No sugar, no coffee, no tea; only bread and salt beef, or salt pork, or salt fish, the latter as poor as poverty, and as unnutritious as pine shavings, varied occasionally with fresh beef, but never more than two-thirds enough of either. Occasionally, we would get one onion, or one potato each, and an ounce or so of hominy. Many would consume the whole at one meal; others thought it more wise to divide it into two or three meals; but all were hungry continually. Sir, it is a terrible thing to be hungry from day to day, from week to week, from month to month — to be always hungry I It is fearful to see three thousand men cooped up and undergoing such an ordeal! Should it be a matter of surprise that men dwindled from 200 to 140 and 100 pounds; that their eyes had a strange and eager expression; that they grew pale, cadaverous; that they walked with an unsteady gait; that all talked continually of “ something to eat ” --of the good dinner, or breakfast, or supper they had had at times and places that seemed very long ago, and very far off; that they slept but to dream of sitting down to tables groaning with rich viands, where they ate, and ate, and still could not be satisfied; that with miserly care they picked up every crumb; that they pounded up old bones, and boiled them over and over, until they were as white as the driven snow; that they fished in the swill-barrel at the prison hospital; that they greedily devoured rats and cats; that they resorted to all manner of devices and tricks to cheat the surgeon out of a certificate; that they became melancholy and dejected; that they fell an easy prey to disease and death! Ah! there is many a poor fellow in his grave on Johnson's Island to-day, who would not be there had he been allowed wholesome food and enough of it.
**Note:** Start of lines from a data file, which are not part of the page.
(** * MAO_Reporting: utils/report_utils.py

    A shallow embedding of the three procedures of [report_utils.py]
    ([get_api_auth_token], [query_order_api], [generate_pdf_report]) and
    the properties of its specification that were checked against it.

    Conventions of the embedding:
    - Airflow [Variable]s are a finite map from names to strings;
    - an exception is a value of [exn], a call that may raise returns an
      [outcome];
    - the network is an oracle that maps a request to a reply; every call
      made is appended to a log, so that "no call" and "exactly one call"
      are statements about that log;
    - [datetime] values are integers (microseconds on the local clock);
      the ISO-8601 codec of the [datetime] library is a parameter. *)

From Stdlib Require Import ZArith List Ascii String Bool Lia DecimalString.
From Corelib Require Import SpecFloat.
From stdpp Require Import base option list strings gmap.

Local Open Scope string_scope.
Local Open Scope list_scope.
Local Open Scope Z_scope.

(** ** Exceptions and outcomes *)

Inductive exn : Type :=
  | KeyError (key : string)
  | ValueError (msg : string)
  | ConnectionError
  | JSONDecodeError
  | AuthenticationFailed
  | ApiReturnedError (status : Z)
  | ZeroDivisionError.

Inductive outcome (A : Type) : Type :=
  | Return (a : A)
  | Raise (e : exn).
Arguments Return {A} a.
Arguments Raise {A} e.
A personal friend of the author gives a long and painfully interesting account of his experience in a trans-shipment of prisoners from Hilton Head to Fort Delaware, the terrible facts of which rival all that is known of the horrours of the “middle passage.” Of 420 prisoners shipped by sea, only sixty-two could walk when the vessel arrived at Fort Delaware; the others were all down with sickness and exhaustion, and had to be taken to their cells on stretchers and ambulances. Many of them had lost their teeth by scurvy, and many were blind from disease. For months they had been subsisted on eight ounces of corn meal (ground in 1860) and one ounce of pickle (vitriol and salt), as a substitute for sorghum. Their rations were improved for a little while at Fort Delaware. But the regulations for cooking there allotted for such purpose to a company of 100 men every twenty-four hours, a log, 10 feet long and eight inches in diameter. There were no cooking utensils. Old pieces of tin were used over the fire. The men were locked up eighteen out of twenty-four hours, and only twenty at a time were allowed to pass out for the offices of nature.